Some time ago, a man came to Norman Vincent Peale to share with him the problems of his life. The man was the manager of a hotel. He had a nervous breakdown early in his life, and he was afraid that he was about to have another one. He began to share all of his problems and his burdens with Dr. Peale. The more he shared those problems and burdens, the more uptight he became. After a while, Dr. Peale said to the man, “I tell you what we should do. Let’s stop talking about this and that and so, and instead, I want you to think about God for a few moments. I want you to tell me what you think God is like.” 

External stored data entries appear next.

(* ===== verification/Session.v ===== *)
(** A diagnostic run from its first event to its publication: how many records it
    retains, and what happens to a run that reaches its event limit. *)
From S2P Require Import Prelude Receipt RunResult Diagnostic Observer Plan Trace Candidate TraceActive Adapter Mapping.
From Stdlib Require Import Ascii ZArith Lia Sorted.
From stdpp Require Import prelude strings list numbers gmap.
Export stdpp.list_relations.list.

(** The events the protocol charges for a trace event. *)
Definition charge (event : ActiveTraceEvent) : Z :=
  match event with
  | SyscallCompleted _ _ _ _ _ _ | ProcessCreated _ _ _ | ImageReplaced _ _ _ _ _ => 1
  | ProcessExited _ _ | UnexpectedStop _ _ _ => 0
  end.
Lemma retain_charge retained event next :
  retain retained event = Ok next ->
  (Z.of_nat (length (rt_events next)) <= Z.of_nat (length (rt_events retained)) + charge event)%Z.
Proof.
  unfold retain, map_event. intros ([mapped n] & (m & Hm & Hn)%bind_Ok & [= <-])%bind_Ok. cbn. rewrite length_app.
  destruct m as [e|]; [case_match; [|done]; injection Hn as <- <-|injection Hn as <- <-; cbn; destruct event; cbn; lia].
  cbn. destruct event as [| |? ? ? [iv|]| |]; cbn in *; try lia; done.
Qed.

Section Totals.
Implicit Types (self next : ObserverProtocol).
Lemma continue_total self d next : continue_or_drain self = Ok (d, next) -> total_events next = total_events self.
Proof. unfold continue_or_drain. case_bool_decide; by intros [= <- <-]. Qed.
Lemma record_event_total self p d next :
  state next = Released -> record_event self p = Ok (d, next) -> total_events next = (total_events self + 1)%Z.
Proof.
  intros Hs. unfold record_event. intros (u & _ & H)%bind_Ok. case_match; [by injection H as <- <-|].
  case_bool_decide as Hd; [injection H as <- <-; cbn in Hs; congruence|].
  case_match; [injection H as <- <-; by destruct (_ <=? _)%Z, (_ <=? _)%Z|].
  apply bind_Ok in H as (n & _ & [= <- <-]). done.
Qed.
Lemma then_record_event_total step p next :
  state next = Released -> then_record_event step p = Ok (Continue, next) -> total_events next = (total_events step.2 + 1)%Z.
Proof.
  intros Hs. unfold then_record_event. case_bool_decide as Hc.
  - intros H0%map_err_Ok. by apply record_event_total in H0.
  - intros [= ->]. done.
Qed.
Lemma stop_total self gap d next : stop_with_gap self gap = Ok (d, next) -> total_events next = total_events self.
Proof. by intros [= _ <-]. Qed.
(** A trace event that lets the run go on is charged exactly. *)
Lemma record_trace_event_total protocol event next untracked :
  state next = Released -> record_trace_event protocol event = Ok (Continue, next, untracked) ->
  total_events next = (total_events protocol + charge event)%Z.
Proof.
  intros Hs. destruct event as [p iv value is_error selected candidate|parent child kind|former survivor superseded iv selected|p termination|p signal ev]; cbn.
  - intros (q & _ & ([d n] & Hd & [= -> <- _])%bind_Ok)%bind_Ok. apply map_err_Ok in Hd. by eapply record_event_total.
  - intros (q & _ & (c & _ & ([d n] & Hd & ([d' n'] & Ht & [= -> <- _])%bind_Ok)%bind_Ok)%bind_Ok)%bind_Ok.
    apply then_record_event_total in Ht; [|done]. rewrite Ht. cbn. apply map_err_Ok in Hd. unfold discover_child in Hd.
    apply bind_Ok in Hd as (u & _ & Hd). f_equal. repeat (case_match; [by eapply stop_total|]). by apply continue_total in Hd as ->.
  - intros (q & _ & (c & _ & (l & _ & ([d n] & Hd & ([d' n'] & Ht & [= -> <- _])%bind_Ok)%bind_Ok)%bind_Ok)%bind_Ok)%bind_Ok.
    apply then_record_event_total in Ht; [|done]. rewrite Ht. cbn. apply map_err_Ok in Hd. unfold record_exec in Hd.
    apply bind_Ok in Hd as (u & _ & Hd). f_equal. case_match; [by eapply stop_total|].
    apply bind_Ok in Hd as (o & _ & Hd). by apply continue_total in Hd as ->.
  - intros (q & _ & ([d n] & Hd & [= -> <- _])%bind_Ok)%bind_Ok. apply map_err_Ok in Hd. unfold record_process_exit in Hd.
    apply bind_Ok in Hd as (u & _ & Hd). case_match; [done|]. case_bool_decide; [done|]. injection Hd as <-. cbn. lia.
  - intros (q & _ & ([d n] & Hd & [= -> <- _])%bind_Ok)%bind_Ok. apply map_err_Ok in Hd. unfold record_unexpected_stop in Hd.
    by apply bind_Ok in Hd as (u & _ & Hd).
Qed.
Lemma apply_bounds op self d next : Observer.apply op self = Ok (d, next) -> bounds next = bounds self.
Proof.
  assert (forall s gap d n, stop_with_gap s gap = Ok (d, n) -> bounds n = bounds s) as Hstop by (by intros ? ? ? ? [= _ <-]).
  assert (forall s d n, continue_or_drain s = Ok (d, n) -> bounds n = bounds s) as Hcont.
  { intros s d' n. unfold continue_or_drain. case_bool_decide; by intros [= _ <-]. }
  destruct op; intros H; unfold Observer.apply, attach_root, record_boundary_ready, enable_trace_options, release_target, discover_child,
    record_event, record_exec, record_process_exit, record_unexpected_stop, confirm_tree_drained, finish in H;
    try (apply bind_Ok in H as (u & _ & H)).
  1,2,4: by injection H as _ <-.
  - case_match; [done|]. by injection H as _ <-.
  - repeat (case_match; [by apply Hstop in H|]). by apply Hcont in H.
  - case_match; [by apply Hstop in H|]. case_bool_decide; [by injection H as _ <-|].
    case_match; [injection H as _ <-; by do 2 case_match|]. apply bind_Ok in H as (n & _ & H). by injection H as _ <-.
  - case_match; [by apply Hstop in H|]. apply bind_Ok in H as (n & _ & H). by apply Hcont in H.
  - case_match; [by apply Hstop in H|]. case_bool_decide; by injection H as _ <-.
  - by apply Hstop in H.
  - unfold record_observer_failure in H. destruct (state self); simplify_eq; try done; by apply Hstop in H.
  - case_match; [done|]. by injection H as _ <-.
  - case_match; [done|]. case_match; [done|]. case_bool_decide; by injection H as _ <-.
Qed.
Lemma reachable_bounds root limits self : reachable root limits self -> bounds self = limits.
Proof.
  induction 1 as [self Hn|self op d next _ IH Ha]; [|apply apply_bounds in Ha; congruence].
  unfold ObserverProtocol_new in Hn. apply bind_Ok in Hn as (b & Hb%map_err_Ok & [= <-]). cbn.
  unfold ObservationBounds_validate in Hb. by case_match; simplify_eq.
Qed.
End Totals.

Section Run.
Context `{TraceTerminal}.
Implicit Types (root : DiagnosticProcessId) (limits : ObservationBounds) (w : World).

(** The event of a step was recorded by a protocol that stays within its bounds. *)
Lemma step_recorded fuel root limits self w step w' :
  in_step root limits self -> ActiveObserver_next_event fuel self w = (Ok step, w') ->
  match step with
  | Step_Continue next event =>
    total_events (ao_protocol next) = (total_events (ao_protocol self) + charge event)%Z
  | Step_Drain _ _ => True
  | Step_Complete _ event => (total_events (ao_protocol self) + charge event <= event_count limits)%Z
  end.
Proof.
  intros [Hr Hs Ht Hnz Hf]. unfold ActiveObserver_next_event. destruct (next_event fuel (ao_trace self, w)) as [r s'] eqn:Hn.
  rewrite (eff_bind_eq _ _ _ _ _ (on_trace_eq _ _ _ _ _ Hn)). destruct r as [event|error].
  - apply next_event_effect in Hn as (_ & F' & He); [|done]. cbn [fst] in He.
    destruct (record_trace_event_in_step root limits (ao_protocol self) event _ _ Hr Hs Ht Hnz He)
      as (d & next & untracked & Hrec & Hr' & _ & _ & _ & Hd).
    rewrite (eff_bind_eq _ _ _ (Ok (d, next, untracked)) s'.2) by (unfold lift_result; by rewrite Hrec).
    case_bool_decide as Hdrain; [intros (a & w1 & _ & [= <- _])%eff_bind_Ok; done|].
    destruct Hd as [[[-> Hs'] ->]|[-> Hs']]; [|done]. rewrite bool_decide_eq_true_2 by done. cbn [negb].
    apply record_trace_event_total in Hrec as Htotal; [|done]. destruct (is_drained s'.1).
    + intros (t & w1 & _ & Hrest)%eff_bind_Ok. apply eff_bind_Ok in Hrest as (f & w2 & _ & [= <- _]).
      pose proof (reachable_bounds _ _ _ Hr') as Hb. pose proof (reachable_ok _ _ _ Hr') as []. rewrite Hb in ob_total. lia.
    + by intros [= <- _].
  - intros (a & w1 & _ & Hrest)%eff_bind_Ok. case_match; [done|]. apply eff_bind_Ok in Hrest as (b & w2 & _ & [= <- _]). done.
Qed.

(** A run retains at most one record more than its event bound, and none more than
    the bound when it completes by itself. *)
Lemma observation_loop_events steps wait root limits self retained w completed retained' w' :
  in_step root limits self -> (Z.of_nat (length (rt_events retained)) <= total_events (ao_protocol self))%Z ->
  observation_loop steps wait self retained w = (Ok (Some (completed, retained')), w') ->
  (Z.of_nat (length (rt_events retained')) <= event_count limits + 1)%Z
  /\ (cd_publication completed = PublishComplete -> (Z.of_nat (length (rt_events retained')) <= event_count limits)%Z).
Proof.
  revert self retained w. induction steps as [|steps IH]; intros self retained w Hin Hlen; cbn [observation_loop]; [done|].
  intros (step & w1 & Hstep & Hrest)%eff_bind_Ok. unfold as_execution in Hstep.
  destruct (ActiveObserver_next_event wait self w) as [r w0] eqn:Hn. injection Hstep as Hr <-. apply map_err_Ok in Hr as ->.
  pose proof (step_recorded _ _ _ _ _ _ _ Hin Hn) as Htotal. pose proof (next_event_step wait root limits self w Hin) as Hout.
  rewrite Hn in Hout. cbn in Hout. destruct Hin as [Hreach _ _ _ _].
  assert (total_events (ao_protocol self) <= event_count limits)%Z as Hmax.
  { rewrite <- (reachable_bounds _ _ _ Hreach). apply reachable_ok in Hreach as []. lia. }
  assert (forall e r2 w2 w3, retain_event retained e w2 = (Ok r2, w3) ->
    (Z.of_nat (length (rt_events r2)) <= total_events (ao_protocol self) + charge e)%Z) as Hret.
  { intros e r2 w2 w3. unfold retain_event, lift_result. intros [= Hr _]. apply map_err_Ok, retain_charge in Hr. lia. }
  destruct step as [next event|draining observation|comp event].
  - apply eff_bind_Ok in Hrest as (r2 & w2 & Hr2 & Hrest). destruct Hout as [Hin' _].
    apply (IH next r2 w2 Hin'); [|done]. rewrite Htotal. by eapply Hret.
  - apply eff_bind_Ok in Hrest as (r2 & w2 & Hr2 & Hrest). apply eff_bind_Ok in Hrest as (c & w3 & Hfin & [= -> -> _]).
    assert (Z.of_nat (length (rt_events retained')) <= total_events (ao_protocol self) + 1)%Z as Hl.
    { destruct observation as [event|error]; [|injection Hr2 as <- _; lia]. pose proof (Hret _ _ _ _ Hr2). destruct event; cbn in *; lia. }
    split; [lia|]. intros Hpub. exfalso. destruct Hout as (Hr & Hs & _). unfold as_execution in Hfin.
    destruct (DrainingObserver_finish wait draining w2) as [rf wf] eqn:Hf. injection Hfin as Hrf <-. apply map_err_Ok in Hrf as ->.
    apply (drained_incomplete wait root limits) in Hf as (_ & Hpub' & _); [|done..]. congruence.
  - apply eff_bind_Ok in Hrest as (r2 & w2 & Hr2 & [= <- <- _]). pose proof (Hret _ _ _ _ Hr2). lia.
Qed.
Theorem run_events_bounded steps wait root limits self w completed retained w' :
  in_step root limits self ->
  observation_loop steps wait self (mkRetained 0 [] []) w = (Ok (Some (completed, retained)), w') ->
  (Z.of_nat (length (rt_events retained)) <= event_count limits + 1)%Z
  /\ (cd_publication completed = PublishComplete -> (Z.of_nat (length (rt_events retained)) <= event_count limits)%Z).
Proof.
  intros Hin Hrun. eapply observation_loop_events; [exact Hin| |exact Hrun]. destruct Hin as [Hr _ _ _ _].
  apply reachable_ok in Hr as []. cbn. lia.
Qed.
End Run.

Bit by bit the man shifted his thinking from all of his problems, from all of his anxieties, all of his worries to God. He began to talk about the kind of person he thought God was, and the kind of things he thought God could do. As he talked, there came over him a sense of peace and tranquility, and Dr. Peale called his attention to it. He said, “Have you noticed what happened to you when we stopped talking about all of your problems and we started thinking about God? Let me give you some good advice. Center your thoughts on God before you lose yourself in your difficulties.” 

It was some time later when Dr. Peale met the owner of that hotel. The owner said to him, “What did you do to my manager?” Dr. Peale replied, “What do you mean?” The owner answered, “He’s a different man. His whole life has been changed. He has a zest for life, a new joy in life, and he has found new meaning in life.” 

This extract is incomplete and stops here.